Carta despedida de Leandro Montandon, ex-militar que pediu baixa no 32°BPM Uberlândia - MG
Olá nobres amigas, amigos e colegas.
Penso nestas palavras a muito tempo, elaborei mentalmente diversos modelos desta despedida, refiz falas, já pensei em deixar relatos dos momentos ruins que vivi na esperança de poder de alguma forma evitar que outros também os vivam, já desisti de escrever qualquer coisa, e por fim, aqui estou agora iniciando este texto.
Dia 19/01/2015 será um dia que marcará eternamente minha vida. Foi o dia no qual tomei a iniciativa e procurar a P1 e fazer os procedimentos necessários ao meu pedido de baixa da PMMG. Vocês, na ativa, não podem calcular o que representa caminhar pelo corredor do 32º BPM às vésperas de completar 7 anos como policial militar, todos vividos nas atividades da 171ª Cia PM, em direção ao ponto final de minha carreira militar.
Sempre fui um militar enquadrado, nunca fui comunicado disciplinarmente, estive até a derradeira data no conceito A. Trabalhei no operacional, no dia, na madrugada, na rodoviária, na intendência, na recepção, em apoio a outros órgãos, e por fim na Patrulha Solidária. Curiosamente esta última atividade a que mais formou uma imagem pública de minha atuação. Para alguns um desperdício de recurso humano, para outros uma atividade que representa a própria imagem que a PMMG deseja para si no futuro, solidária, próxima a população, carismática e diferente da imagem dura e antipática de um militar tradicional.

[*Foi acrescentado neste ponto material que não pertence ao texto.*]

(** ** Claiming a group *)

(** Creating a group, with strong compare-and-swaps and memory for the handle:
    the first group that is not active is claimed, becomes active with the requested
    identifier (its number plus one if 0 is asked for) and starts at the current head;
    no other group, and nothing of the queue, changes.  When all sixteen groups are
    active the call fails with [ENOMEM] and changes nothing. *)
Theorem consumer_create_claims_first_free q k H T ms M m gid :
  ring q k H T ms m -> placed q k M m -> 0 <= gid < 2 ^ 32 ->
  exists m', nabd_consumer_create (fun _ => false) true (Some q) gid m
  = Some (match list_find (fun g => g_active g = 0) (groups m M) with
          | Some (j, _) => (Some (NabdConsumer q (group_addr M j) (assigned_id gid j)), None)
          | None => (None, Some ENOMEM)
          end, m') /\
  groups m' M = (match list_find (fun g => g_active g = 0) (groups m M) with
                 | Some (j, _) => <[j := Group (u64 H) 1 (assigned_id gid j)]> (groups m M)
                 | None => groups m M
                 end) /\
  ring q k H T ms m'.
Proof.
  intros R Hp Hg. pose proof (r_wf _ _ _ _ _ _ R) as W.
  rewrite (create_run q k M W) by done. rewrite list_find_pick.
  destruct (pick _ 0 (groups m M)) as [j|] eqn:E; [|by exists m].
  destruct (pick_lt _ _ _ _ E) as [Hj (g & Hl & _)]. simpl. rewrite Hl. simpl.
  rewrite (r_head _ _ _ _ _ _ R).
  destruct (claim_groups q k M W m j (assigned_id gid j) (u64 H)) as [Hf Hgs]; try done.
  - apply u64_range.
  - by apply assigned_id_range.
  - eexists. split; [reflexivity|]. split; [done|].
    eapply ring_after; [done|exact R|by eapply placed_after|exact Hf].
Qed.

(** Whatever compare-and-swaps fail spuriously and whether or not the allocation
    succeeds, a group that was active is never touched: either one inactive group is
    claimed, or the groups that are active afterwards are the ones that were active
    before. *)
Theorem consumer_create_never_steals q k H T ms M m gid spurious alloc :
  ring q k H T ms m -> placed q k M m -> 0 <= gid < 2 ^ 32 ->
  exists c e m', nabd_consumer_create spurious alloc (Some q) gid m = Some (c, e, m') /\
  ring q k H T ms m' /\
  (forall i g, groups m M !! i = Some g -> g_active g <> 0 -> groups m' M !! i = Some g) /\
  match c with
  | Some h => exists j g, groups m M !! j = Some g /\ g_active g = 0 /\ cn_group h = group_addr M j
  | None => g_active <$> groups m' M = g_active <$> groups m M
  end.
Proof.
  intros R Hp Hg. pose proof (r_wf _ _ _ _ _ _ R) as W.
  rewrite (create_run q k M W) by done.
  destruct (pick spurious 0 (groups m M)) as [j|] eqn:E.
  2: { exists None, (Some ENOMEM), m. done. }
  destruct (pick_lt _ _ _ _ E) as [Hj (g & Hl & Ha)]. cbv zeta.
  destruct (claim_groups q k M W m j (assigned_id gid j) (rd 8 m OFF_HEAD)) as [Hf Hgs]; try done.
  { rewrite (r_head _ _ _ _ _ _ R). apply u64_range. }
  { by apply assigned_id_range. }
  set (m1 := claim_mem M m j _ _) in *.
  assert (ring q k H T ms m1) as R1
    by (eapply ring_after; [done|exact R|by eapply placed_after|exact Hf]).
  assert (forall i g0, groups m M !! i = Some g0 -> g_active g0 <> 0 -> i <> j) as Hne
    by (intros i g0 Hi Hg0 ->; congruence).
  destruct alloc.
  - exists (Some (NabdConsumer q (group_addr M j) (assigned_id gid j))), None, m1.
    split_and!; try done; [|by exists j, g]. intros i g0 Hi Hg0. rewrite Hgs.
    by rewrite list_lookup_insert_ne by (apply not_eq_sym; eauto).
  - assert (placed q k M m1) as Hp1 by (by eapply placed_frame).
    destruct (release_groups q k M W m1 j) as [Hf2 Hgs2]; [done..|].
    exists None, None. eexists. split_and!; [reflexivity| | |].
    + eapply ring_after; [done|exact R1|by eapply placed_after|exact Hf2].
    + intros i g0 Hi Hg0. rewrite Hgs2, Hgs.
      by rewrite !list_lookup_insert_ne by (apply not_eq_sym; eauto).
    + rewrite Hgs2, Hgs. rewrite list_insert_insert_eq, list_fmap_insert.
      apply list_insert_id. rewrite list_lookup_fmap, Hl. simpl. by rewrite Ha.
Qed.

Lemma find_id_insert gid i gs j h :
  find_id gid i gs = None -> (j < length gs)%nat ->
  find_id gid i (<[j := Group h 1 gid]> gs) = Some (i + j)%nat.
Proof.
  revert i j. induction gs as [|g gs IH]; simpl; intros i j Hn Hj; [lia|].
  destruct (negb (g_active g =? 0) && (g_id g =? gid)) eqn:E; [done|].
  destruct j as [|j]; simpl.
  - rewrite Z.eqb_refl. by rewrite Nat.add_0_r.
  - rewrite E. rewrite IH by (done || lia). by rewrite Nat.add_succ_r.
Qed.

(** Join after create: a group created with a non-zero identifier that no active
    group has is the one another consumer joins by that identifier; joining changes
    nothing in memory. *)
Theorem consumer_join_after_create q k H T ms M m gid spurious c e m' :
  ring q k H T ms m -> placed q k M m -> 0 < gid < 2 ^ 32 ->
  find_id gid 0 (groups m M) = None ->
  nabd_consumer_create spurious true (Some q) gid m = Some (Some c, e, m') ->
  nabd_consumer_join true (Some q) gid m' = Some (Some c, None, m').
Proof.
  intros R Hp Hg Hn. pose proof (r_wf _ _ _ _ _ _ R) as W.
  rewrite (create_run q k M W) by done.
  destruct (pick spurious 0 (groups m M)) as [j|] eqn:E; [|done]. cbv zeta.
  destruct (pick_lt _ _ _ _ E) as [Hj (g & Hl & Ha)].
  assert (assigned_id gid j = gid) as -> by (unfold assigned_id; by zb_false (gid =? 0)).
  destruct (claim_groups q k M W m j gid (rd 8 m OFF_HEAD)) as [Hf Hgs]; try done; [|lia|].
  { rewrite (r_head _ _ _ _ _ _ R). apply u64_range. }
  intros [= <- <- <-]. rewrite (join_run q k M W) by (done || lia || by eapply placed_frame).
  rewrite Hgs, (find_id_insert gid 0) by (done || by rewrite groups_length). done.
Qed.

(** ** Reading *)

(** C38: popping through a group that is not lapped, in a queue whose head is below 2^64
    (both are part of [stream]), implements the FIFO of the messages the group has not
    read, on every branch: empty, buffer too small (length reported, nothing
    consumed), and success.  The other groups and the queue itself are not affected,
    so the groups consume independently. *)
Theorem consumer_pop_refines q k H T ms m g id dst bound maxlen :
  stream q k H T ms m g ->
  let f := Fifo bound maxlen ms in
  exists m' T', nabd_consumer_pop (Some (NabdConsumer q g id)) (Some dst) (Some (zlen dst)) m
  = Some (match spec_pop f (zlen dst) with
          | (NABD_OK, Some d, _) => (NABD_OK : Z, Some (splice dst 0 d), Some (zlen d))
          | (e, Some d, _) => (e : Z, Some dst, Some (zlen d))
          | (e, None, _) => (e : Z, Some dst, Some (zlen dst))
          end, m') /\
  stream q k H T' (ff_msgs (snd (spec_pop f (zlen dst)))) m' g /\
  (forall H2 T2 ms2 g2, g2 + SIZEOF_GROUP <= g \/ g + SIZEOF_GROUP <= g2 ->
     stream q k H2 T2 ms2 m g2 -> stream q k H2 T2 ms2 m' g2) /\
  (forall H2 T2 ms2, ring q k H2 T2 ms2 m -> ring q k H2 T2 ms2 m').
Proof.
  intros S f. pose proof (sm_wf _ _ _ _ _ _ _ S) as W. unfold nabd_consumer_pop. cbn [cn_group cn_queue].
  erewrite bind_ret by (eapply stream_ld_tail; exact S).
  erewrite bind_ret by (eapply stream_ld_head; exact S).
  rewrite (stream_empty _ _ _ _ _ _ _ S). unfold spec_pop. cbn [ff_msgs f].
  destruct ms as [|d ms]; [by exists m, T|]. rewrite bool_decide_eq_false_2 by done.
  cbv zeta. rewrite (stream_slot _ _ _ _ _ _ _ S).
  pose proof (stream_first _ _ _ _ _ _ _ S d ms eq_refl) as Hh.
  erewrite bind_ret by (eapply stream_ld_length; [exact S|exact Hh]).
  case_zb; [by exists m, T|].
  pose proof (h_fits _ _ _ _ _ Hh). pose proof (zlen_nonneg d). pose proof (wf_slot _ _ W).
  erewrite bind_ret.
  2: { apply memcpy_out_in; [done|].
       apply (stream_in_slot _ _ _ _ _ _ _ S T); unfold SIZEOF_HEADER in *; lia. }
  rewrite (h_data _ _ _ _ _ Hh).
  destruct (stream_advance _ _ _ _ _ _ _ S d ms eq_refl) as [Ea S'].
  rewrite (bind_ret _ _ _ _ _ Ea). eexists _, (T + 1). split; [reflexivity|].
  assert (frame (g + GRP_TAIL) 8 m (wr 8 m (g + GRP_TAIL) (T + 1))) as Hf.
  { apply (frame_wr 8). eapply stream_in_group; [exact S|unfold GRP_TAIL, SIZEOF_GROUP; lia..]. }
  pose proof (sm_place _ _ _ _ _ _ _ S) as [Hpl _].
  split_and!; [done| |].
  - intros Hx T2 ms2 g2 Hd S2. eapply stream_frame; [exact S2|exact Hf|unfold GRP_TAIL; lia|].
    unfold GRP_TAIL, SIZEOF_GROUP in *. lia.
  - intros Hx T2 ms2 R. eapply ring_after; [done|exact R| |exact Hf]. unfold GRP_TAIL. lia.
Qed.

Vi com meu próprios olhos a dificuldade de se oferecer segurança pública, vivi também na pele a angústia do não reconhecimento da importância do policial, vi inúmeras vezes o quanto o serviço policial é importante para a promoção da paz e do bem social, mas vi também o quanto em muitos casos o militar se torna a fonte de inúmeros problemas.
Parto neste momento com um desejo profundo de iniciar uma nova vida, com novas perspectivas, provavelmente agora com um salário menor, mas com a esperança de mais vida. Com a garantia de meus finais de semana, de meus feriados, de meus horários e de mais paz.
Acredito que tudo em nossa vida tem um propósito.
Cada situação, cada pessoa, cada benção e cada problema que vivemos carrega em si uma razão e um objetivo para ser vivido. Eu particularmente vivi nestes meus tempos finais como policial momentos muito difíceis na corporação. Fui chamado de “chapeleiro”, fui citado em relatórios e sindicâncias, fui indicado para possíveis transferências de região, de Cia, trabalhei em escalas estranhas, tive colegas cumprindo ordens de visita na escola em que trabalho para levantamento de informações, enfim, fui o alvo da vez.
Ser o alvo da vez me ensinou muito e nesta despedida espero poder deixar algumas reflexões que possam servir de registros históricos de problemas que podem ser evitados e podem tornar a PMMG uma instituição melhor para aqueles que nela trabalham. A primeira delas direcionadas a todo militar que ocupar uma posição de comando. Saiba: você influencia a vida daqueles sob seu comando.
Pode parecer óbvio mas tenho certeza em dizer que muito poucos consideram a influencia que suas ações podem ter na vida do outro, subordinado. Ser um policial militar não significa viver um sacerdócio, um sacrifício de vida, ser policial é tão somente um trabalho e isso precisa ser bem entendido. Uma pessoa pode ser um policial militar em seu trabalho o que não exclui a chance de ser marido, mulher, filho, filha, pai, mãe, irmão, irmã, amigo, amiga, vizinho, vizinha, fiel, ateu, entre tantos outros que podemos ser nas mais diversas situações de nossa vida.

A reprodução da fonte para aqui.